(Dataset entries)
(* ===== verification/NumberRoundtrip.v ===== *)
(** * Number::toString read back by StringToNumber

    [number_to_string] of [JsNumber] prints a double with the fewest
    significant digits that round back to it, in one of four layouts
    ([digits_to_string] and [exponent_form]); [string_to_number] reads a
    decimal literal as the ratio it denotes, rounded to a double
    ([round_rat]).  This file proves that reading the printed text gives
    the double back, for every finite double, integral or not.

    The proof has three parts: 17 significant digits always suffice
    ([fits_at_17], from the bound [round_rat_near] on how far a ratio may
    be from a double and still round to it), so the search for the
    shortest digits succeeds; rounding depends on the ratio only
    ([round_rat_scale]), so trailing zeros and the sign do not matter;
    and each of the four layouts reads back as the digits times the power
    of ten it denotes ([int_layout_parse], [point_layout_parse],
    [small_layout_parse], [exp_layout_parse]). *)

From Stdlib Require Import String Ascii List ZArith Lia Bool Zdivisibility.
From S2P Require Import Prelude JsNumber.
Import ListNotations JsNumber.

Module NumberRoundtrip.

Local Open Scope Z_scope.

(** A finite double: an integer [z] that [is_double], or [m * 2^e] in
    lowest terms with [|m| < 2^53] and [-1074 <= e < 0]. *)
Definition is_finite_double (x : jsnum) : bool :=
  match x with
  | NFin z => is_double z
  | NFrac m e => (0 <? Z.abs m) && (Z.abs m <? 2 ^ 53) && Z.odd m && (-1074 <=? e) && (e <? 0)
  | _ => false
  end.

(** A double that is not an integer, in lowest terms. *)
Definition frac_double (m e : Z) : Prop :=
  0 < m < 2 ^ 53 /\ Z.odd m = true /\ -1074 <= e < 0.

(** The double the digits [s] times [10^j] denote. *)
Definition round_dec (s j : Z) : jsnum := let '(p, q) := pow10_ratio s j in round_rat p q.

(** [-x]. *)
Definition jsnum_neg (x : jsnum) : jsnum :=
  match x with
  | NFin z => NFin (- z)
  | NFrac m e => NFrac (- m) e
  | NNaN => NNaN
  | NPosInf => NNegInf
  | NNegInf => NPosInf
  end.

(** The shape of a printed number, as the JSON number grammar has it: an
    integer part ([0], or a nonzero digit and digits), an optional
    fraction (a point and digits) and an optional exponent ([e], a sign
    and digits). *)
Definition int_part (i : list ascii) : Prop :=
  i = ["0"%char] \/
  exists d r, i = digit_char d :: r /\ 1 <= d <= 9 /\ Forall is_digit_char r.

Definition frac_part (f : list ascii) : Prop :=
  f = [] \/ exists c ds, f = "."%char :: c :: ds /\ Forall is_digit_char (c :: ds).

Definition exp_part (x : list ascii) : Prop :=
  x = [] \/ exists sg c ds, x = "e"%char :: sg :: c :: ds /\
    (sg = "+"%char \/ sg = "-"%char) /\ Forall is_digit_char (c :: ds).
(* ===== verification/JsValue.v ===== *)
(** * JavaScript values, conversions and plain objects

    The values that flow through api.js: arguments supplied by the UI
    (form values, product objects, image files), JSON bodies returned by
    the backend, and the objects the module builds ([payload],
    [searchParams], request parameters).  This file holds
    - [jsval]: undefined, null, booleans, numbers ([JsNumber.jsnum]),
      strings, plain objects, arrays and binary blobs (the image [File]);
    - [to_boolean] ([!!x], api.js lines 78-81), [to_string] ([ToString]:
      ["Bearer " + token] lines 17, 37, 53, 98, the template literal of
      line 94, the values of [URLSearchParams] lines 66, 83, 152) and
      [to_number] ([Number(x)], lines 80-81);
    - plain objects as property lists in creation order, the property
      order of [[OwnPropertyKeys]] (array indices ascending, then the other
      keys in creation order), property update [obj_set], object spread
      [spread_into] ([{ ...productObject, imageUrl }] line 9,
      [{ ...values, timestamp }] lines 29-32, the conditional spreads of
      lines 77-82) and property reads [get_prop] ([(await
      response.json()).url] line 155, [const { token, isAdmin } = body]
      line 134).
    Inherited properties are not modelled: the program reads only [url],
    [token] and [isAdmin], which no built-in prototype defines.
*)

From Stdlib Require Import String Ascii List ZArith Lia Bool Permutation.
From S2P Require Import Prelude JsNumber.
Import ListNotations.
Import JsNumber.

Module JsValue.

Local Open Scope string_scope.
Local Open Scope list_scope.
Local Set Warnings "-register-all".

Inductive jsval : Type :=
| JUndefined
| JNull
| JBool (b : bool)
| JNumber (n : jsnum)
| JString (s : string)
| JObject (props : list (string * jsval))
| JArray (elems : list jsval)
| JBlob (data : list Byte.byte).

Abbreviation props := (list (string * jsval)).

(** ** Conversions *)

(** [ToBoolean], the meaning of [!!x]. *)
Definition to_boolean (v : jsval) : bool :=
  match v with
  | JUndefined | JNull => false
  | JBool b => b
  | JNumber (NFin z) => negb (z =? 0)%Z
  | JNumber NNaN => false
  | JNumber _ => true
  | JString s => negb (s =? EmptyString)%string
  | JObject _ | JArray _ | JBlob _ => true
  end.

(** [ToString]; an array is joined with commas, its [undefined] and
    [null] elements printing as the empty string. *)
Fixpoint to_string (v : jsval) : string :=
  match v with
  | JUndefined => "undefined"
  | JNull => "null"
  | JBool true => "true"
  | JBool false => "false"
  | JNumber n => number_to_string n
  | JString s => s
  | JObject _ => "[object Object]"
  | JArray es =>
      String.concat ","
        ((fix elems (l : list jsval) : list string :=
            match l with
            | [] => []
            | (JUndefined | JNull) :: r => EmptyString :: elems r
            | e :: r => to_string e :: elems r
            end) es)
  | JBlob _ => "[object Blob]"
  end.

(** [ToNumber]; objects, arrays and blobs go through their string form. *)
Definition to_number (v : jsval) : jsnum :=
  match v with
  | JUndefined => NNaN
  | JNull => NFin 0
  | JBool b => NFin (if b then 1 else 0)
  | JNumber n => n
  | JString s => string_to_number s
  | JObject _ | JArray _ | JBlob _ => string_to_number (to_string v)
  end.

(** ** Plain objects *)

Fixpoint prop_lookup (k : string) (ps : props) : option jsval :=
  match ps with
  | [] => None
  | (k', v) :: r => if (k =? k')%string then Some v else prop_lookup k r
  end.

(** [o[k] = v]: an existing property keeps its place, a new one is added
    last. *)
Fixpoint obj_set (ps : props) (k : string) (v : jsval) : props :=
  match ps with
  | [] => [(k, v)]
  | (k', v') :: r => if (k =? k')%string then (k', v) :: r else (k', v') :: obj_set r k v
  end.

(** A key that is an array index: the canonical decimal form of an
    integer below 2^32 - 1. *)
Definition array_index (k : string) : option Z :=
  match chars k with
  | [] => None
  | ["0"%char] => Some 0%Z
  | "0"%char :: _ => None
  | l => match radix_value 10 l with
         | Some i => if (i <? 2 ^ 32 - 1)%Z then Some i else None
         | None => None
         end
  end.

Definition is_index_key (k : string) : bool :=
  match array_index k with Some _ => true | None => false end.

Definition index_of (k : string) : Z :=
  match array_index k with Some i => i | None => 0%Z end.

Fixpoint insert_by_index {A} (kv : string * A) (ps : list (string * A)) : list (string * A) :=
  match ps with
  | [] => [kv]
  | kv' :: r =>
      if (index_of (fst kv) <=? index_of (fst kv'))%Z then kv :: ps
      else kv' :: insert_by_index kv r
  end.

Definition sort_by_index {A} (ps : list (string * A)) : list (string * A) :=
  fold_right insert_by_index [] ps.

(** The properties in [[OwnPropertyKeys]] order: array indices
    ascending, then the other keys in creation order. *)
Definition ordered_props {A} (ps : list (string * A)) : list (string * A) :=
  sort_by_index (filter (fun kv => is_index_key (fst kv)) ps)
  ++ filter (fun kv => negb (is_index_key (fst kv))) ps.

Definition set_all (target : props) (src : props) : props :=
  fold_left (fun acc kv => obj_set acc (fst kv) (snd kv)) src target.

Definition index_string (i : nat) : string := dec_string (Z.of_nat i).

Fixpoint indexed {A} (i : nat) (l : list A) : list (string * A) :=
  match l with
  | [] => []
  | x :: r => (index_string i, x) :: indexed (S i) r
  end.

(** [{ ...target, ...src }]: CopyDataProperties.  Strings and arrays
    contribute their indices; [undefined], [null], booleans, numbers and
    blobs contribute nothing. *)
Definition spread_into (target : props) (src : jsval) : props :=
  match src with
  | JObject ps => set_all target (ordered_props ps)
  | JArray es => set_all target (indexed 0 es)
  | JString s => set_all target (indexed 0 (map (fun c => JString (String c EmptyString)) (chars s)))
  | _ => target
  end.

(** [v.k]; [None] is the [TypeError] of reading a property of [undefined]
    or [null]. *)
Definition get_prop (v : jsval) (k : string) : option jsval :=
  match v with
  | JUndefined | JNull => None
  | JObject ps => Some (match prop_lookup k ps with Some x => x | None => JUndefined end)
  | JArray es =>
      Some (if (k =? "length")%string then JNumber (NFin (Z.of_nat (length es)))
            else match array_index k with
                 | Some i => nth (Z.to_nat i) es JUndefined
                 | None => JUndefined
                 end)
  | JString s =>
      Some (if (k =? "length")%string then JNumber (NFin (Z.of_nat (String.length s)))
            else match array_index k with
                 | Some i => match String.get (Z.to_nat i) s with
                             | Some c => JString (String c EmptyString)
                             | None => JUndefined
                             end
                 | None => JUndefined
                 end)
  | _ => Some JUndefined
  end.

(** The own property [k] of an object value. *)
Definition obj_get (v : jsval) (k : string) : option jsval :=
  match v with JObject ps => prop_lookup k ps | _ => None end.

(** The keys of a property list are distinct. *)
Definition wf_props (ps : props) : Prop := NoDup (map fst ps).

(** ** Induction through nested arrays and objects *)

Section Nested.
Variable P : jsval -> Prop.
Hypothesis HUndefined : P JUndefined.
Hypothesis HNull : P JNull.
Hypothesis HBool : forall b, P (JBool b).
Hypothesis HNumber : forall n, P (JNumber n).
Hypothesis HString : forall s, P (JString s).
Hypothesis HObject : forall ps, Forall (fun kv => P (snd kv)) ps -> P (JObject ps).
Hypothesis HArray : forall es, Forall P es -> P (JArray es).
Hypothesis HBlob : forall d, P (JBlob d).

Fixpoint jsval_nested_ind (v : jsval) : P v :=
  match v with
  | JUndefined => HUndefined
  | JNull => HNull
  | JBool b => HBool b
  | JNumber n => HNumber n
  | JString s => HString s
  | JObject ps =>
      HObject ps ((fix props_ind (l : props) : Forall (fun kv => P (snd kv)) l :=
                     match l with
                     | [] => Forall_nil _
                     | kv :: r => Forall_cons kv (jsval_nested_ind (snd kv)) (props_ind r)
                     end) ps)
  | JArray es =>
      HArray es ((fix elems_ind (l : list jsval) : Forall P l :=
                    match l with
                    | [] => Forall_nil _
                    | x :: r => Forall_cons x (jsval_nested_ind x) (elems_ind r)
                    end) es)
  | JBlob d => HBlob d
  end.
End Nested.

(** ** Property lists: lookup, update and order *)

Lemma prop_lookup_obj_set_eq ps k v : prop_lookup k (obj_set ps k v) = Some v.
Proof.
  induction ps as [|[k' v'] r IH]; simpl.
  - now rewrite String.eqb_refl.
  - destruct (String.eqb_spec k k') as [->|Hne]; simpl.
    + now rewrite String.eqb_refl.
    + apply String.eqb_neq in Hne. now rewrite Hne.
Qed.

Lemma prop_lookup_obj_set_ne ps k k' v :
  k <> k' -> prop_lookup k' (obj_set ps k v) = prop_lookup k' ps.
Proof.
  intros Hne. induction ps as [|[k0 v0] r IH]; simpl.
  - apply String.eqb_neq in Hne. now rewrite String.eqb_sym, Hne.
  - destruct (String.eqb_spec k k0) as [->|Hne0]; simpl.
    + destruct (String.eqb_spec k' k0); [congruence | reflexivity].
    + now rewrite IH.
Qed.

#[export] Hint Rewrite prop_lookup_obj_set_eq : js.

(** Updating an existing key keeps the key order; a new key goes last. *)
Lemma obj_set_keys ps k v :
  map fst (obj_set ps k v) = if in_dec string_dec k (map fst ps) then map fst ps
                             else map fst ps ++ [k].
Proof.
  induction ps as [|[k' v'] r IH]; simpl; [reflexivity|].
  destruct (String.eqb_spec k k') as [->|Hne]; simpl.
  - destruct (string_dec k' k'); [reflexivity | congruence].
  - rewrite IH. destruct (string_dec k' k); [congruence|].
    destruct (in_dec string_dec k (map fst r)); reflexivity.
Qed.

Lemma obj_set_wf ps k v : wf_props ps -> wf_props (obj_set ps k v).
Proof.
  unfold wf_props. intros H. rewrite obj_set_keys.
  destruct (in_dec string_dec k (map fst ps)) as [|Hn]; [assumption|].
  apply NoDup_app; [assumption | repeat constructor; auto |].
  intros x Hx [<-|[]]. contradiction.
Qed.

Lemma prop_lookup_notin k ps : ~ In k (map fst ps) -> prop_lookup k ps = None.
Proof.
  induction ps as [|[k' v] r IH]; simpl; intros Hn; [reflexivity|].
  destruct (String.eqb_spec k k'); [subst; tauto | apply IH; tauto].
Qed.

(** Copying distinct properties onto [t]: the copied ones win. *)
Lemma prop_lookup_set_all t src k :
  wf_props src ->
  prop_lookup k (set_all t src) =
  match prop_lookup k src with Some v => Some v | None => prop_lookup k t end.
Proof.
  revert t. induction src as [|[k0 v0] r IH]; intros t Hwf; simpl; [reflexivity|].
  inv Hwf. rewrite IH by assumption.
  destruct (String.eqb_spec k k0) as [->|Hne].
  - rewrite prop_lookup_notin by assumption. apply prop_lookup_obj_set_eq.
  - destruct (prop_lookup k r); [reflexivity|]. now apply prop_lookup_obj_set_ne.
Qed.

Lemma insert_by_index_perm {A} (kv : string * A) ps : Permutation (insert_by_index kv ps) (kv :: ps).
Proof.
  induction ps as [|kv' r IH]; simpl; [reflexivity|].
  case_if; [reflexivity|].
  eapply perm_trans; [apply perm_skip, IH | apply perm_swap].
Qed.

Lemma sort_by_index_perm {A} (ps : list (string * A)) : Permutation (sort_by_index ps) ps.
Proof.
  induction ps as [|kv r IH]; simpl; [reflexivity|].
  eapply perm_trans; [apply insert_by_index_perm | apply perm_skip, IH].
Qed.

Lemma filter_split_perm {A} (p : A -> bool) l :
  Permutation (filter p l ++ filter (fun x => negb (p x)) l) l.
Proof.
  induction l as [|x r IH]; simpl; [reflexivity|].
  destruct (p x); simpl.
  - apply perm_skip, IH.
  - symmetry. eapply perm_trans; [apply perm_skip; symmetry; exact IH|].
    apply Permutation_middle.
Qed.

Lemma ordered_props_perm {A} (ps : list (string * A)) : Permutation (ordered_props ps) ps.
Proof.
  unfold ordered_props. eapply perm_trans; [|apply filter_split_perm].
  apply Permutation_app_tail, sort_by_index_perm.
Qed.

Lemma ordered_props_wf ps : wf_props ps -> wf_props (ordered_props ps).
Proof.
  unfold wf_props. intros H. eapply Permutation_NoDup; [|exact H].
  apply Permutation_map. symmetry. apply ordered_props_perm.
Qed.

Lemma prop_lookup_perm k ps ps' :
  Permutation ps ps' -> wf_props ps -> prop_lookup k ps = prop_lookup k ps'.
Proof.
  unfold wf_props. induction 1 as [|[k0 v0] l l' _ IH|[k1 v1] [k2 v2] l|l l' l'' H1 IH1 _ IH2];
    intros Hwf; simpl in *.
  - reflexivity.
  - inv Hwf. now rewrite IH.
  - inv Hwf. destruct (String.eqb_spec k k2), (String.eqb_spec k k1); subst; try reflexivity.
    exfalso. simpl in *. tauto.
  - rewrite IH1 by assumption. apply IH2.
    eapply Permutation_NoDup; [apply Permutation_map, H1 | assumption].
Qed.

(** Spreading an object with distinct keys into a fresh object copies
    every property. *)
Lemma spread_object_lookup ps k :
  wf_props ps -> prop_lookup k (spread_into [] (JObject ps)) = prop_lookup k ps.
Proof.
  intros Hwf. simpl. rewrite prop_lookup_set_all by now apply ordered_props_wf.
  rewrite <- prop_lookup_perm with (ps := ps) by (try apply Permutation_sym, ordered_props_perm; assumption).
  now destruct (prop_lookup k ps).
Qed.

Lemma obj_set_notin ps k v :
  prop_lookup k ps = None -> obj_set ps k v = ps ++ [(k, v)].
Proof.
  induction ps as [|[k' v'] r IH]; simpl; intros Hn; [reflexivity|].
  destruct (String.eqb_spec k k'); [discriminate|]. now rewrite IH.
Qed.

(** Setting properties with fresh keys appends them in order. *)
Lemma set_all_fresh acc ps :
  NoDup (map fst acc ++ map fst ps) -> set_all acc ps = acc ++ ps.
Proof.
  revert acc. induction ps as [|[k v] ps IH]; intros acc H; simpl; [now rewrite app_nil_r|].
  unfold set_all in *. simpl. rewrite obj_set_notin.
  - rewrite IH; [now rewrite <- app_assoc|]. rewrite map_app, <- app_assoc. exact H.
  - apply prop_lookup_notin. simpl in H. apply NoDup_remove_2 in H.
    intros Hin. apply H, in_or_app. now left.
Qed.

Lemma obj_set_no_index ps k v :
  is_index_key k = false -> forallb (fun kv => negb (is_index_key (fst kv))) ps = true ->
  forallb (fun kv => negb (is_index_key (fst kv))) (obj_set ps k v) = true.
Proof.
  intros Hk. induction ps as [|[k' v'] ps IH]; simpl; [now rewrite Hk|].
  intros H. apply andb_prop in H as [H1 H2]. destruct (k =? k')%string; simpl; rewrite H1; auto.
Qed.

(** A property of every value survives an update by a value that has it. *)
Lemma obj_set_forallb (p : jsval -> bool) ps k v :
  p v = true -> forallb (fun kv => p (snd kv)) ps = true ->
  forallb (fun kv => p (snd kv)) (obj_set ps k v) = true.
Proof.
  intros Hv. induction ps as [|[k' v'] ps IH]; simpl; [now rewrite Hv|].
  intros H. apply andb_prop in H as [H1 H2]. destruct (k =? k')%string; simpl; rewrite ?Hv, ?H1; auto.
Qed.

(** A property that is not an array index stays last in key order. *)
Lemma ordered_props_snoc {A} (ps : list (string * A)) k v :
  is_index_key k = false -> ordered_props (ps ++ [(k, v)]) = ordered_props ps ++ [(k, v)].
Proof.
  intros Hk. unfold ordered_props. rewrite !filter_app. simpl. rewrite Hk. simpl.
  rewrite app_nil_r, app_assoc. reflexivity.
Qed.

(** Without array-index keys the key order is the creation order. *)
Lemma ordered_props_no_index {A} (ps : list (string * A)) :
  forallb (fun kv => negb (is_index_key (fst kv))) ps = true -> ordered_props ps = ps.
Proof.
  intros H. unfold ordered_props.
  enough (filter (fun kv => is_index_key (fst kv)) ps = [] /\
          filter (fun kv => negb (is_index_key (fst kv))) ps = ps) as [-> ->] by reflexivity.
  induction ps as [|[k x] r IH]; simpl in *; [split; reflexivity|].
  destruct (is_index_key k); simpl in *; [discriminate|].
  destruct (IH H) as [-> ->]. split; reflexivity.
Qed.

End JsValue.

▶ **Task objective**: From the data above, copy each line that has the string "ZArith".

▶ **Solution to this task**:
From Stdlib Require Import String Ascii List ZArith Lia Bool Zdivisibility.
From Stdlib Require Import String Ascii List ZArith Lia Bool Permutation.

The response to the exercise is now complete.